(** * pybotvac/account.py: sessions, lazy caches and login

    A shallow embedding of [src/pybotvac/account.py] (the classes
    [BasicAuthProvider], [OAuthProvider], [Session] and [Account]) and the
    properties of its caching, error and header handling.

    Python objects that the module mutates ([Session]) are threaded through
    a state monad whose state survives a raised exception, as a Python
    object keeps the writes made before a [raise]. What the module does to
    the outside (HTTP requests, the file written by [get_map_image], the
    bytes drawn from [os.urandom], the calls of [generate_headers]) is
    recorded in a [World]. *)

From Stdlib Require Import ZArith List String Ascii Bool Arith Lia.
From Stdlib Require Import Strings.Byte.
Import ListNotations.
Local Open Scope string_scope.
Local Open Scope list_scope.

Set Implicit Arguments.
Set Warnings "-register-all".

(** ** Python values

    The values that reach the module from [response.json()] and from the
    caller: [None], booleans, integers, strings, lists and dicts with string
    keys. (JSON floats are left out.) *)

Inductive value : Type :=
| VNone
| VBool (b : bool)
| VInt (z : Z)
| VStr (s : string)
| VList (l : list value)
| VDict (d : list (string * value)).

(** A header mapping, [dict] of [str] to [str], in insertion order. *)
Definition Headers := list (string * string).

(** [requests.Response], as far as the module looks at it: the status that
    [raise_for_status] inspects, the body as [json()] parses it ([None] when
    the body is no JSON document) and the bytes of the [raw] stream. *)
Record Response : Type := mkResponse {
  status_code : Z;
  json_body : option value;
  raw : list byte
}.

Inductive exn : Type :=
| HTTPError (r : Response)
| ConnectionError
| KeyError (k : string)
| TypeError
| ValueError
| IndexError
| OSError.

Inductive result (A : Type) : Type :=
| Ok (a : A)
| Raise (e : exn).

Arguments Raise {A} e.

Inductive Method : Type := GET | POST.

(** One call of [requests.get] or [requests.post], with the keyword
    arguments the module passes. *)
Record Request : Type := mkRequest {
  method : Method;
  url : string;
  headers : option Headers;
  json : option value;
  stream : bool;
  timeout : option Z
}.

(** The request of [requests.get(url, headers=headers)]. *)
Definition get_request (u : string) (h : Headers) : Request :=
  mkRequest GET u (Some h) None false None.

(** The request of [requests.get(url, stream=True, timeout=10)]. *)
Definition stream_request (u : string) : Request :=
  mkRequest GET u None None true (Some 10%Z).

(** The request of [requests.post(url, json=body, headers=headers)]. *)
Definition post_request (u : string) (body : value) (h : Headers) : Request :=
  mkRequest POST u (Some h) (Some body) false None.

(** ** The state and exception monad *)

Definition M (S A : Type) : Type := S -> result A * S.

Definition ret {S A : Type} (a : A) : M S A := fun s => (Ok a, s).

Definition raise {S A : Type} (e : exn) : M S A := fun s => (Raise e, s).

Definition bind {S A B : Type} (m : M S A) (k : A -> M S B) : M S B :=
  fun s => match m s with
           | (Ok a, s') => k a s'
           | (Raise e, s') => (Raise e, s')
           end.

Definition lift {S A : Type} (r : result A) : M S A := fun s => (r, s).

Declare Scope py_scope.
Delimit Scope py_scope with py.
Notation "x <- m ;; k" := (bind m (fun x => k))
  (at level 100, m at next level, right associativity) : py_scope.
Notation "m ;; k" := (bind m (fun _ => k))
  (at level 100, right associativity) : py_scope.
Local Open Scope py_scope.

(** [for x in l: body x] *)
Fixpoint for_each {S A : Type} (l : list A) (body : A -> M S unit) : M S unit :=
  match l with
  | [] => ret tt
  | x :: l' => body x ;; for_each l' body
  end.

(** ** Operations of Python on values *)

(** [iter(v)], as the [for] statement calls it. *)
Definition py_iter (v : value) : result (list value) :=
  match v with
  | VList l => Ok l
  | VDict d => Ok (map (fun kv => VStr (fst kv)) d)
  | VStr s => Ok (map (fun c => VStr (String c EmptyString)) (list_ascii_of_string s))
  | _ => Raise TypeError
  end.

Fixpoint lookup {A : Type} (k : string) (d : list (string * A)) : option A :=
  match d with
  | [] => None
  | (k', v) :: d' => if String.eqb k k' then Some v else lookup k d'
  end.

(** [v[k]] for a string [k]. *)
Definition getitem (v : value) (k : string) : result value :=
  match v with
  | VDict d => match lookup k d with
               | Some x => Ok x
               | None => Raise (KeyError k)
               end
  | _ => Raise TypeError
  end.

(** Whether [hash(v)] succeeds. *)
Definition hashable (v : value) : bool :=
  match v with
  | VList _ | VDict _ => false
  | _ => true
  end.

(** [a == b] on hashable values, as a dict compares keys ([True == 1]). *)
Definition key_eqb (a b : value) : bool :=
  match a, b with
  | VNone, VNone => true
  | VStr s, VStr t => String.eqb s t
  | VBool x, VBool y => Bool.eqb x y
  | VInt x, VInt y => Z.eqb x y
  | VBool x, VInt y => Z.eqb (if x then 1 else 0) y
  | VInt x, VBool y => Z.eqb x (if y then 1 else 0)
  | _, _ => false
  end.

(** [d.update({k: v})]: an entry with an equal key keeps its place and its
    key and takes the new value, a new key goes last. *)
Fixpoint dict_update (k v : value) (d : list (value * value)) : list (value * value) :=
  match d with
  | [] => [(k, v)]
  | (k', v') :: d' =>
      if key_eqb k' k then (k', v) :: d' else (k', v') :: dict_update k v d'
  end.

(** [bool(dest_path)] for [None] or a string. *)
Definition truthy (p : option string) : bool :=
  match p with
  | None => false
  | Some EmptyString => false
  | Some _ => true
  end.

(** ** Strings: [split], [rsplit], [os.path.join], [binascii.hexlify] *)

(** The text before the first [sep] and, when there is one, the text after it. *)
Fixpoint break_at (sep : ascii) (s : list ascii) : list ascii * option (list ascii) :=
  match s with
  | [] => ([], None)
  | c :: s' =>
      if Ascii.eqb c sep then ([], Some s')
      else let (pre, rest) := break_at sep s' in (c :: pre, rest)
  end.

(** [s.split(sep, n)] on character lists. *)
Fixpoint splitn (sep : ascii) (n : nat) (s : list ascii) : list (list ascii) :=
  match n with
  | O => [s]
  | S n' => match break_at sep s with
            | (pre, None) => [pre]
            | (pre, Some rest) => pre :: splitn sep n' rest
            end
  end.

(** [s.split(sep)] *)
Definition split (sep : ascii) (s : string) : list string :=
  map string_of_list_ascii
      (splitn sep (String.length s) (list_ascii_of_string s)).

(** [s.rsplit(sep, n)] *)
Definition rsplit (sep : ascii) (n : nat) (s : string) : list string :=
  rev (map (fun p => string_of_list_ascii (rev p))
           (splitn sep n (rev (list_ascii_of_string s)))).

(** [l[i]] on a list *)
Definition index {A : Type} (l : list A) (i : nat) : result A :=
  match nth_error l i with
  | Some x => Ok x
  | None => Raise IndexError
  end.

Definition starts_with_slash (s : string) : bool :=
  match s with
  | String c _ => Ascii.eqb c "/"
  | EmptyString => false
  end.

Fixpoint ends_with_slash (s : string) : bool :=
  match s with
  | EmptyString => false
  | String c EmptyString => Ascii.eqb c "/"
  | String _ s' => ends_with_slash s'
  end.

(** [os.path.join(a, b)] of [posixpath]. *)
Definition os_path_join (a b : string) : string :=
  if starts_with_slash b then b
  else if (String.eqb a "" || ends_with_slash a)%bool then a ++ b
  else a ++ "/" ++ b.

Definition hex_digit (n : nat) : ascii :=
  nth n (list_ascii_of_string "0123456789abcdef") "0"%char.

(** [binascii.hexlify(bs).decode('utf8')] *)
Definition hexlify (bs : list byte) : string :=
  string_of_list_ascii
    (flat_map (fun b => [hex_digit (Byte.to_nat b / 16); hex_digit (Byte.to_nat b mod 16)]) bs).

Definition is_hex (c : ascii) : bool :=
  existsb (Ascii.eqb c) (list_ascii_of_string "0123456789abcdef").

(** The place of a character in a list of characters. *)
Fixpoint position (c : ascii) (l : list ascii) : option nat :=
  match l with
  | [] => None
  | x :: l' => if Ascii.eqb c x then Some 0 else option_map S (position c l')
  end.

(** The value of a hexadecimal digit, as [binascii.unhexlify] reads it:
    lower case or upper case. *)
Definition hex_value (c : ascii) : option nat :=
  match position c (list_ascii_of_string "0123456789abcdef") with
  | Some n => Some n
  | None => option_map (Nat.add 10) (position c (list_ascii_of_string "ABCDEF"))
  end.

(** The byte that two hexadecimal digits stand for. *)
Definition unhex_pair (hi lo : ascii) : option byte :=
  match hex_value hi, hex_value lo with
  | Some h, Some l => Byte.of_nat (16 * h + l)
  | _, _ => None
  end.

(** [binascii.unhexlify(s)], the decoding of [hexlify]; [None] where Python
    raises. The module does not call it: it says which bytes a token
    stands for. *)
Fixpoint unhexlify (s : string) : option (list byte) :=
  match s with
  | EmptyString => Some []
  | String _ EmptyString => None
  | String hi (String lo s') =>
      match unhex_pair hi lo, unhexlify s' with
      | Some b, Some bs => Some (b :: bs)
      | _, _ => None
      end
  end.

(** ** The authentication providers *)

Inductive AuthProvider : Type :=
| BasicAuthProvider (access_token : value)
| OAuthProvider (oauth_token : value).

(** Modelled from the spec: the [Robot] collaborator of [robot.py], which is
    not among the sources. The spec gives its constructor
    [Robot(name, serial, secret, traits, auth_provider)] and the attribute
    [serial]; the constructor is taken to store its arguments. [robot_id] is
    the identity of the Python object. *)
Record Robot : Type := mkRobot {
  robot_id : nat;
  name : value;
  serial : value;
  secret : value;
  traits : value;
  robot_auth_provider : AuthProvider
}.

(** [Session] *)
Record Session : Type := mkSession {
  auth_provider : AuthProvider;
  _robots : list Robot;
  robot_serials : list (value * value);
  _maps : list (value * value);
  _headers : Headers;
  _persistent_maps : list (value * value)
}.

Definition set_robots (rs : list Robot) (s : Session) : Session :=
  mkSession (auth_provider s) rs (robot_serials s) (_maps s) (_headers s)
            (_persistent_maps s).

Definition set_maps (m : list (value * value)) (s : Session) : Session :=
  mkSession (auth_provider s) (_robots s) (robot_serials s) m (_headers s)
            (_persistent_maps s).

(** ** A small account, for examples

    A concrete environment on which the theorems below are run: the
    functions of the libraries, a remote side with three robots and a
    session. *)

Definition demo_urljoin (base rel : string) : string := base ++ rel.

Definition demo_str_of (v : value) : string := "None".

....

§ **What to do**: Take from the material above the lines running from the one with "arguments the module passes. *)" through the one with "Definition getitem (v", and repeat them exactly, with nothing else.

§ **Task answer**:
    arguments the module passes. *)
Record Request : Type := mkRequest {
  method : Method;
  url : string;
  headers : option Headers;
  json : option value;
  stream : bool;
  timeout : option Z
}.

(** The request of [requests.get(url, headers=headers)]. *)
Definition get_request (u : string) (h : Headers) : Request :=
  mkRequest GET u (Some h) None false None.

(** The request of [requests.get(url, stream=True, timeout=10)]. *)
Definition stream_request (u : string) : Request :=
  mkRequest GET u None None true (Some 10%Z).

(** The request of [requests.post(url, json=body, headers=headers)]. *)
Definition post_request (u : string) (body : value) (h : Headers) : Request :=
  mkRequest POST u (Some h) (Some body) false None.

(** ** The state and exception monad *)

Definition M (S A : Type) : Type := S -> result A * S.

Definition ret {S A : Type} (a : A) : M S A := fun s => (Ok a, s).

Definition raise {S A : Type} (e : exn) : M S A := fun s => (Raise e, s).

Definition bind {S A B : Type} (m : M S A) (k : A -> M S B) : M S B :=
  fun s => match m s with
           | (Ok a, s') => k a s'
           | (Raise e, s') => (Raise e, s')
           end.

Definition lift {S A : Type} (r : result A) : M S A := fun s => (r, s).

Declare Scope py_scope.
Delimit Scope py_scope with py.
Notation "x <- m ;; k" := (bind m (fun x => k))
  (at level 100, m at next level, right associativity) : py_scope.
Notation "m ;; k" := (bind m (fun _ => k))
  (at level 100, right associativity) : py_scope.
Local Open Scope py_scope.

(** [for x in l: body x] *)
Fixpoint for_each {S A : Type} (l : list A) (body : A -> M S unit) : M S unit :=
  match l with
  | [] => ret tt
  | x :: l' => body x ;; for_each l' body
  end.

(** ** Operations of Python on values *)

(** [iter(v)], as the [for] statement calls it. *)
Definition py_iter (v : value) : result (list value) :=
  match v with
  | VList l => Ok l
  | VDict d => Ok (map (fun kv => VStr (fst kv)) d)
  | VStr s => Ok (map (fun c => VStr (String c EmptyString)) (list_ascii_of_string s))
  | _ => Raise TypeError
  end.

Fixpoint lookup {A : Type} (k : string) (d : list (string * A)) : option A :=
  match d with
  | [] => None
  | (k', v) :: d' => if String.eqb k k' then Some v else lookup k d'
  end.

(** [v[k]] for a string [k]. *)
Definition getitem (v : value) (k : string) : result value :=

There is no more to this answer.